*Supplied material*.
(** *** GET /health *)



(** *** The global error handler *)

(** A request whose body [express.json()] rejects is answered 500 on every
    route, with [error], the request's uuid as [requestId] and the fault's
    message; the [UNHANDLED_ERROR] record, at level [error], carries the same
    [requestId] and message and the fault's stack; the completion record
    shows status 500; neither map changes. *)
Theorem malformed_body_is_answered_500
    (e : Env) (req : Request) (err : Fault) (w : World) :
  payload req = Malformed err →
  uuid_request e ≠ EmptyString →
  ∃ received unhandled completed,
    response e req w
      = Some {| statusCode := 500;
                body := VObj [("error", VStr "Internal Server Error");
                              ("requestId", VStr (uuid_request e));
                              ("message", VStr (message err))] |} ∧
    emitted e req w = [received; unhandled; completed] ∧
    is_event "UNHANDLED_ERROR" unhandled = true ∧
    has_level Logger.Error unhandled = true ∧
    lookup_prop "requestId" unhandled = Some (VStr (uuid_request e)) ∧
    lookup_prop "error" unhandled = Some (VStr (message err)) ∧
    lookup_prop "stack" unhandled = Some (VStr (stack err)) ∧
    lookup_prop "statusCode" completed = Some (VNum 500) ∧
    users (app e req w).1 = users w ∧
    posts (app e req w).1 = posts w.
Proof.
  intros Hp Huuid.
  unfold response, emitted. rewrite (app_malformed e req w err Hp).
  apply String.eqb_neq in Huuid.
  eexists _, _, _.
  split; [simpl; unfold requestId_or_unknown; simpl; by rewrite Huuid|]. split.
  - simpl. unfold emitted_so_far.
    exact (drop_three (Logger.otlp (sinks w)) _ _ _).
  - repeat split; try field_of_record.
    rewrite lookup_record by reflexivity. simpl.
    unfold requestId_or_unknown. simpl. by rewrite Huuid.
Qed.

*Assignment*. When the line with "posts (app e req w).1 = posts w." is reached in the data above, start copying there, and copy each line exactly until the line with "- repeat split; try field_of_record." has been copied; copy nothing else.

*Written answer*.
    posts (app e req w).1 = posts w.
Proof.
  intros Hp Huuid.
  unfold response, emitted. rewrite (app_malformed e req w err Hp).
  apply String.eqb_neq in Huuid.
  eexists _, _, _.
  split; [simpl; unfold requestId_or_unknown; simpl; by rewrite Huuid|]. split.
  - simpl. unfold emitted_so_far.
    exact (drop_three (Logger.otlp (sinks w)) _ _ _).
  - repeat split; try field_of_record.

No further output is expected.